Prospective FACS separation of colonic crypt subregions. (A) Mouse colon stained for CD45 (red), ESA(green), and 4′,6-diamidino-2-phenylindole (DAPI) (blue) shows that CD45 and ESA stain distinct cells. Scale bar: 50 uM. (B) Staining for CD66a (red), ESA/EpCAM (green), and DAPI (blue) shows a gradient of colonic CD66a expression, with the strongest staining on apical membranes near the lumen. Scale bar: 50 uM. (C) Higher magnification view of crypt base stained for CD66a (red), ESA green), and DAPI (blue) shows CD66a is present at the crypt base.
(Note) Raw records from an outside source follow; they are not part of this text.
(* ===== verification/RequestTriggers.v ===== *)
(** What wakes the request controller: [SetupWithManager] of
    internal/controller/request/controller.go, which decides the kinds that are
    watched and gives each enabled one a trigger channel, the predicate on source
    events, and the notification that the cluster inventory changed. *)
From S2P Require Import Prelude GoLib Api Labels Annotations Policy Unstructured Discovery Request.
From S2P Require Import Triggers RequestWorld.

#[local] Open Scope string_scope.
#[local] Open Scope list_scope.

(** ** [SetupWithManager] *)

Definition allow_of (allowlist : option (list GroupVersionKind)) : list GroupVersionKind :=
  default DefaultAllowlist allowlist.

(** The kinds to watch: the enabled ones, then the others of [WatchKinds]. *)
Definition watched_kinds (allow watchKinds : list GroupVersionKind) : list GroupVersionKind :=
  allow ++ filter (λ g, g ∉ allow) watchKinds.

(** [r.clusterTriggers]: how many events each channel, of capacity one, holds. *)
Record Setup := { reconcilers : list sourceReconciler; clusterTriggers : list nat }.

(** The loop over the watched kinds; [complete] is the builder's [Complete], which
    may refuse a controller. *)
Fixpoint setup_kinds (complete : sourceReconciler → option string) (allow : list GroupVersionKind)
    (kindNames : list string) (watched : list GroupVersionKind) (st : Setup) : Setup * option string :=
  match watched with
  | [] => (st, None)
  | g :: rest =>
      let sr := {| gvk := g; enabled := bool_decide (g ∈ allow); enabledKinds := Join kindNames ", " |} in
      let triggers := if enabled sr then clusterTriggers st ++ [0%nat] else clusterTriggers st in
      match complete sr with
      | Some err =>
          ({| reconcilers := reconcilers st; clusterTriggers := triggers |},
           Some ("setting up " +:+ gvk_Kind g +:+ " request controller: " +:+ err))
      | None =>
          setup_kinds complete allow kindNames rest
            {| reconcilers := reconcilers st ++ [sr]; clusterTriggers := triggers |}
      end
  end.

(** [completeAuthority] completes the controller of hand-authored Replications;
    the client, the scheme and the recorder come with the manager. *)
Definition SetupWithManager (haveInventory : bool) (complete : sourceReconciler → option string)
    (completeAuthority : option string) (allowlist : option (list GroupVersionKind))
    (watchKinds : list GroupVersionKind) : Setup * option string :=
  let start := {| reconcilers := []; clusterTriggers := [] |} in
  if negb haveInventory then (start, Some "request.Reconciler: Inventory is required")
  else
    let allow := allow_of allowlist in
    let kindNames := Sort (map gvk_Kind allow) in
    match setup_kinds complete allow kindNames (watched_kinds allow watchKinds) start with
    | (st, Some err) => (st, Some err)
    | (st, None) => (st, completeAuthority)
    end.
(** [TokenRequestMinter]: [int64(ttl / time.Second)] seconds. *)
Definition TokenRequestMinter (c : Credential) (d : Z) : SM W (string + string * Z) :=
  match NewForConfig c with
  | Some err => mret (inl ("cluster: building token client: " +:+ err))
  | None =>
      res ← CreateToken c (Z.quot d Second);
      mret match res with
           | inl err => inl ("cluster: requesting token for k8s-r8r-system/k8s-r8r: " +:+ err)
           | inr got => inr got
           end
  end.

#[export] Instance token_request_minting : Minting W :=
  { now := clock_of; minter := TokenRequestMinter }.

(** [Header.Set] of a canonical key. *)
Definition Header_Set (k v : string) (req : Request) : Request :=
  {| rq_URL := rq_URL req; rq_Header := <[k := [v]]> (rq_Header req) |}.

(** [rotatingAuth.RoundTrip]: the answer, the rotator, the mints, and the request
    that was passed on, if one was. *)
Definition RoundTrip (r : Rotator) (req : Request)
    : SM W ((string + Response) * Rotator * list mint * option Request) :=
  res ← Config r;
  let '(cfg, r', mints) := res in
  match cfg with
  | inl err => mret (inl ("refreshing spoke token: " +:+ err), r', mints, None)
  | inr tok =>
      let req' := Header_Set "Authorization" ("Bearer " +:+ tok) req in
      resp ← next req';
      mret (resp, r', mints, Some req')
  end.

(** ** The life of a rotator *)

(** What is done with it: [Config] for its own sake, as the bootstrap primes it; a
    request; a turn of [Run]. Its mutex puts them in an order. *)
Inductive op := Prime | Send (req : Request) | Turn.

(** What the spoke sees: mints and requests, with the clock when [Config] looked. *)
Inductive event := Minted (m : mint) | Sent (clock : Z) (req : Request).

Definition perform (o : op) (r : Rotator) : SM W (list event * Rotator) :=
  clock ← sgets clock_of;
  match o with
  | Prime => res ← Config r; let '(_, r', mints) := res in mret (map Minted mints, r')
  | Send req =>
      res ← RoundTrip r req;
      let '(_, r', mints, sent) := res in
      mret (map Minted mints ++ match sent with Some q => [Sent clock q] | None => [] end, r')
  | Turn => res ← Run_turn r; let '(r', mints) := res in mret (map Minted mints, r')
  end.

Definition serve (ops : list op) (r : Rotator) : SM W (list event * Rotator) :=
  foldSM (λ acc o, res ← perform o acc.2; let '(es, r') := res in mret (acc.1 ++ es, r')) ([], r) ops.

(** The token in use after some events: when it was issued, itself, its expiry. *)
Definition got_token (e : event) : option (Z * string * Z) :=
  match e with
  | Minted m => match m_got m with Some (tok, exp) => Some (m_clock m, tok, exp) | None => None end
  | Sent _ _ => None
  end.

Definition current (es : list event) : option (Z * string * Z) := last (omap got_token es).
Scale bar: 25 uM. (D) Staining for CD44 (red), ESA green), and DAPI (blue) shows a gradient of CD44, with the strongest staining at the crypt base along basolateral membranes. Scale bar: 50 uM. (E) FACS plot of ESA vs CD45 enables gating on epithelial cells (red box), which are then plotted for CD44 vs CD66a, showing the gradients predicted by immunofluorescence. (F) After sorting cells from the black boxes in (E), RNA was isolated for gene expression analysis. Relative expression (CD44⁺CD66a^low/neg/CD44⁻ CD66a^high) of genes known to mark the crypt top or bottom is shown. Data are expressed as mean fold-change ± standard deviation. n = 3.